One thing that should be understood is that the FNM is not a dead horse. After the 1997 election – when Ingraham and the FNM won 57.6 per cent of the vote with a turnout of 92 per cent – commentators were convinced that the PLP was headed straight for "the boneyard." The victory was so great that concerns were raised about the future of our two-party democracy – even The Tribune feared the FNM would be so powerful that it could “lose its balance”.
And within days of the election, Sir Lynden added to the PLP’s despair by stepping down after 32 years as party leader. That was only five years after the party had suffered its first and only major defeat in a quarter century of absolute ascendancy under Pindling’s leadership. But it was only five years before it won a stunning landslide upset in 2002.
Back then, an electorate of 145,000 gave Christie’s PLP 51.7 per cent of the vote to the FNMs 40.8 per cent, with a turnout of 89 per cent.
Only seven FNM MPs retained their seats.
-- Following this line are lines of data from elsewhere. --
(* ===== verification/Restart.v ===== *)
(** * The message log across a restart

    A process that stops starts again from a snapshot: what [persist_locked]
    gave to its sink, or nothing.  The sanitizing pass drops conversations,
    messages and records from a snapshot when it is written and when it is read;
    the log it leaves is well formed. *)
From S2P Require Import Prelude Text Json Env Config Models Jid Records Snapshot Store Messages.
From S2P Require Import MessageLog.

Section restart.
Context `{Env}.

(** The part of a snapshot the invariant speaks of. *)
Definition log_of (p : PersistedStore) : StoreInner :=
  empty_store <| st_conversations := ps_conversations p |>
    <| st_messages_by_conversation := ps_messages_by_conversation p |>
    <| st_messages_by_id := ps_messages_by_id p |>
    <| st_media := ps_media p |> <| st_transcripts := ps_transcripts p |>.

Lemma placeholder_log n p m : log_wf n (log_of p) → log_wf n (log_of (add_placeholder p m)).
Proof.
  intros Hwf. unfold add_placeholder. case_match eqn:E; [done|].
  exact (new_conversation_wf n _ Hwf _ (placeholder_conversation _ m) E eq_refl eq_refl).
Qed.
Lemma placeholders_log n p :
  log_wf n (log_of p) → log_wf n (log_of (ensure_media_conversation_placeholders p)).
Proof.
  unfold ensure_media_conversation_placeholders.
  generalize (retain_list (λ media, negb (is_blank (media_conversation_id media))
    && bool_decide (ps_conversations p !! media_conversation_id media = None))
    (hm_values (ps_media p))). intros l. simpl.
  revert p. induction l as [|m l IH]; intros p Hwf; [done|]. by apply IH, placeholder_log.
Qed.

(** What the sanitizing pass drops. *)
Lemma surface_disallowed p id c :
  ps_conversations p !! id = Some c → conversation_updates_surface c = true →
  mem (conv_id c) (disallowed_conversations p) = true.
Proof.
  intros Hc Hs. apply bool_decide_eq_true. unfold disallowed_conversations.
  apply elem_of_union_l, elem_of_list_to_set.
  apply list_elem_of_fmap. exists c. split; [done|]. apply elem_of_retain_list.
  split; [|done]. apply elem_of_hm_values. by exists id.
Qed.

(** The messages kept in a conversation, and in the index. *)
Lemma kept_conversation D R (l : gmap string (list Message)) cid ms :
  retain_conversation_messages D R l !! cid = Some ms →
  ∃ ms0, l !! cid = Some ms0 ∧ mem cid D = false ∧ is_updates_surface_jid cid = false
    ∧ ms = retain_list (λ m, negb (mem (msg_id m) R) && negb (message_updates_surface m)) ms0.
Proof.
  unfold retain_conversation_messages. rewrite map_lookup_imap.
  destruct (l !! cid) as [ms0|]; simpl; [|done]. destruct (mem cid D || _) eqn:E; [done|].
  apply orb_false_iff in E as [? ?]. case_decide; [done|]. intros [= <-]. by exists ms0.
Qed.
Lemma conversation_kept D R (l : gmap string (list Message)) cid ms m :
  l !! cid = Some ms → m ∈ ms → mem cid D = false → is_updates_surface_jid cid = false →
  mem (msg_id m) R = false → message_updates_surface m = false →
  ∃ ms', retain_conversation_messages D R l !! cid = Some ms' ∧ m ∈ ms'.
Proof.
  intros Hms Hm HD Hs HR Hu. unfold retain_conversation_messages.
  rewrite map_lookup_imap, Hms. simpl. rewrite HD, Hs. simpl.
  assert (Hin : m ∈ retain_list (λ m, negb (mem (msg_id m) R) && negb (message_updates_surface m)) ms).
  { apply elem_of_retain_list. by rewrite HR, Hu. }
  rewrite decide_False; [by eexists|]. intros E. rewrite E in Hin. by apply elem_of_nil in Hin.
Qed.

(** The pass before the placeholders. *)
Definition swept (p : PersistedStore) : StoreInner :=
  let disallowed := disallowed_conversations p in
  let removed := removed_messages disallowed p in
  log_of p <| st_conversations ::= retain (λ _ c, negb (conversation_updates_surface c)) |>
    <| st_messages_by_id ::= retain (λ id m,
         negb (mem id removed) && negb (mem (msg_conversation_id m) disallowed)
         && negb (message_updates_surface m)) |>
    <| st_messages_by_conversation ::= retain_conversation_messages disallowed removed |>
    <| st_media ::= retain (λ _ media,
         negb (mem (media_conversation_id media) disallowed)
         && negb (is_updates_surface_jid (media_conversation_id media))
         && is_none_or (media_message_id media) (λ id, negb (mem id removed))) |>
    <| st_transcripts ::= retain (λ id _, negb (mem id removed)) |>.

Lemma swept_ok n p : log_wf n (log_of p) → log_ok (swept p).
Proof.
  intros [HL HF]. unfold swept. set (D := disallowed_conversations p).
  set (R := removed_messages D p). constructor; simpl.
  - intros cid ms m (ms0 & Hms & HD & Hs & ->)%kept_conversation [Hm Hk]%elem_of_retain_list.
    destruct (log_indexed _ HL cid ms0 m Hms Hm) as [Hc Hi]. split; [done|].
    apply lookup_retain_Some. split; [exact Hi|]. by rewrite Hc, HD, andb_true_r.
  - intros id m [Hm Hk]%lookup_retain_Some. split_bools.
    destruct (log_listed _ HL id m Hm) as [<- Hin]. split; [done|].
    assert (Hs : is_updates_surface_jid (msg_conversation_id m) = false).
    { unfold message_updates_surface in *. by destruct (is_updates_surface_jid (msg_conversation_id m)). }
    unfold conversation_messages in *. simpl in *.
    destruct (ps_messages_by_conversation p !! msg_conversation_id m) as [ms|] eqn:E; simpl in Hin;
      [|by apply elem_of_nil in Hin].
    destruct (conversation_kept D R _ _ ms m E Hin) as (ms' & -> & ?); try done; by apply negb_true_iff.
  - intros cid ms (ms0 & Hms & _ & _ & ->)%kept_conversation. eapply retain_sorted, (log_sorted _ HL), Hms.
  - intros cid ms m (ms0 & Hms & HD & _ & ->)%kept_conversation [Hm _]%elem_of_retain_list.
    destruct (log_numbered _ HL cid ms0 m Hms Hm) as (c & Hc & ?). exists c. split; [|done].
    apply lookup_retain_Some. split; [exact Hc|]. apply negb_true_iff, not_true_iff_false. intros Hu.
    pose proof (surface_disallowed p cid c Hc Hu) as Hd.
    destruct (log_conversations _ HL cid c Hc) as [E _]. rewrite E in Hd. fold D in Hd. congruence.
  - intros id c [Hc _]%lookup_retain_Some. exact (log_conversations _ HL id c Hc).
Qed.
Lemma swept_fresh n p : log_wf n (log_of p) → log_fresh n (swept p).
Proof.
  intros [HL [F1 F2 [R1 R2 R3]]]. unfold swept. constructor; [..|constructor]; simpl.
  - intros id m [Hm _]%lookup_retain_Some. exact (F1 id m Hm).
  - intros id c [Hc _]%lookup_retain_Some. exact (F2 id c Hc).
  - intros id m [Hm _]%lookup_retain_Some. exact (R1 id m Hm).
  - intros id t [Ht _]%lookup_retain_Some. exact (R2 id t Ht).
  - intros id id' t t' [Ht _]%lookup_retain_Some [Ht' _]%lookup_retain_Some.
    exact (R3 id id' t t' Ht Ht').
Qed.

Lemma sanitize_log n p : log_wf n (log_of p) → log_wf n (log_of (sanitize_updates_surfaces p)).
Proof.
  intros Hwf. unfold sanitize_updates_surfaces. apply placeholders_log.
  split; [by apply (swept_ok n p)|by apply (swept_fresh n p)].
Qed.

(** A store written and read again has a well-formed log. *)
Lemma restored_wf n i : log_wf n i → log_wf n (into_inner (from_inner i)).
Proof.
  intros Hwf. apply (same_log_wf n _ (log_of (sanitize_updates_surfaces (from_inner i))));
    [by repeat split|].
  apply sanitize_log, sanitize_log. by apply (same_log_wf n _ i); [repeat split|].
Qed.
End restart.

(** ** Decidable equality of the records of the store *)
#[export] Instance JNumber_eq_dec : EqDecision JNumber.
Proof. solve_decision. Defined.

(** JSON values, through arrays and objects. *)
Fixpoint value_eq_dec (v w : Value) {struct v} : Decision (v = w).
Proof.
  unshelve refine
    (let lists := fix lists (l k : list Value) {struct l} : Decision (l = k) :=
       match l, k with
       | [], [] => left eq_refl
       | x :: l, y :: k =>
         cast_if_and (value_eq_dec x y) (lists l k)
       | _, _ => right _
       end in
     let objects := fix objects (l k : list (string * Value)) {struct l} : Decision (l = k) :=
       match l, k with
       | [], [] => left eq_refl
       | (a, x) :: l, (b, y) :: k =>
         cast_if_and3 (decide (a = b)) (value_eq_dec x y) (objects l k)
       | _, _ => right _
       end in
     match v, w with
     | VNull, VNull => left eq_refl
     | VBool b, VBool b' => cast_if (decide (b = b'))
     | VNumber n, VNumber n' => cast_if (decide (n = n'))
     | VString s, VString s' => cast_if (decide (s = s'))
     | VArray l, VArray k => cast_if (lists l k)
     | VObject l, VObject k => cast_if (objects l k)
     | _, _ => right _
     end); congruence.
Defined.
#[export] Instance Value_eq_dec : EqDecision Value := value_eq_dec.

#[export] Instance Conversation_eq_dec : EqDecision Conversation.
Proof. solve_decision. Defined.
#[export] Instance Message_eq_dec : EqDecision Message.
Proof. solve_decision. Defined.
#[export] Instance MediaObject_eq_dec : EqDecision MediaObject.
Proof. solve_decision. Defined.
#[export] Instance Transcript_eq_dec : EqDecision Transcript.
Proof. solve_decision. Defined.
#[export] Instance QrState_eq_dec : EqDecision QrState.
Proof. solve_decision. Defined.
#[export] Instance CommonEvent_eq_dec : EqDecision CommonEvent.
Proof. solve_decision. Defined.
#[export] Instance WebhookDeliveryAttempt_eq_dec : EqDecision WebhookDeliveryAttempt.
Proof. solve_decision. Defined.
#[export] Instance ContactRecord_eq_dec : EqDecision ContactRecord.
Proof. solve_decision. Defined.
#[export] Instance GroupMemberRecord_eq_dec : EqDecision GroupMemberRecord.
Proof. solve_decision. Defined.
#[export] Instance GroupRecord_eq_dec : EqDecision GroupRecord.
Proof. solve_decision. Defined.
#[export] Instance IdempotencyRecord_eq_dec : EqDecision IdempotencyRecord.
Proof. solve_decision. Defined.
#[export] Instance MediaUploadIdempotencyRecord_eq_dec : EqDecision MediaUploadIdempotencyRecord.
Proof. solve_decision. Defined.
#[export] Instance DirtyRecord_eq_dec : EqDecision DirtyRecord.
Proof. solve_decision. Defined.
#[export] Instance DirtyLeaseRecord_eq_dec : EqDecision DirtyLeaseRecord.
Proof. solve_decision. Defined.
#[export] Instance PersistedStore_eq_dec : EqDecision PersistedStore.
Proof. solve_decision. Defined.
And to make matters worse, three FNMs who had split with the party over the leadership struggle were returned as independents, an unprecedented turn of events.
Nevertheless, Ingraham was able to lead the party to a hard-fought victory in 2007 despite unprecedented prosperity.
The complete 2012 election results were not available when this was written. They will require careful parsing over the next several days, but one factor stands out sharply at this stage. The DNA, formed just a year ago after Bran McCartney’s rift with Ingraham, drew more than 10,000 votes and effectively threw several seats to the PLP, without itself coming close to winning a single constituency.
As one insider put it, “in the 2007 election, 10 seats were decided by less than 100 votes. When you add the DNA to that mix the 2012 result is what you get”.
That may be putting it too strongly. But FNM supporters could be forgiven for considering this election as eerily reminiscent of the party’s internecine wars of the 1970s and 80s, which kept them out of power until 1992.
So the DNA’s singular achievement may have been its role in driving Hubert Ingraham into retirement. At the same time, it has forced the FNM to deal head on with its leadership succession. And we should remember that the lop-sided seat spread (28 to 10) doesn't reflect the same degree of disparity in terms of actual votes. In other words, the FNM still commands huge support throughout the country, and only a few percentage points divide the two parties.
The other consequence is that Perry Christie (who refused to bow out gracefully after his 2007 defeat) has been given a new lease on his political life, and the PLP has managed to reschedule its inevitable leadership struggle into the vague medium-term future. Still, it is very likely that Christie will be in the same boat as Ingraham once was once his term draws to a close.
Ingraham’s swan song as prime minister was a time of immense progress and much-needed infrastructural investment. But the fall-out from the Great Recession also made it a time of economic stress for average Bahamians, who expressed their discomfort by voting in sufficient numbers against the party in power.
Christie’s response at the PLP’s Clifford Park victory rally on Monday night was to remark on the “wonderful journey we've been on”, to note that “the storm is now over”, and to promise that his government would actually “perform” this time.
This election could be considered “a choice between the devil you know, and the devil you know who don't do nothing,” as one wag put it. But Ingraham's hardline style trumped Christie's lackadaisical record in the minds of many voters this time around.
If there is one conclusion we can draw from this election, it is this: “Both political parties have their good times and bad times, only they have them at different times.”
That is a quote from the American writer Will Rogers, referring to American politics.
Now let’s see what happens with BTC and BPC.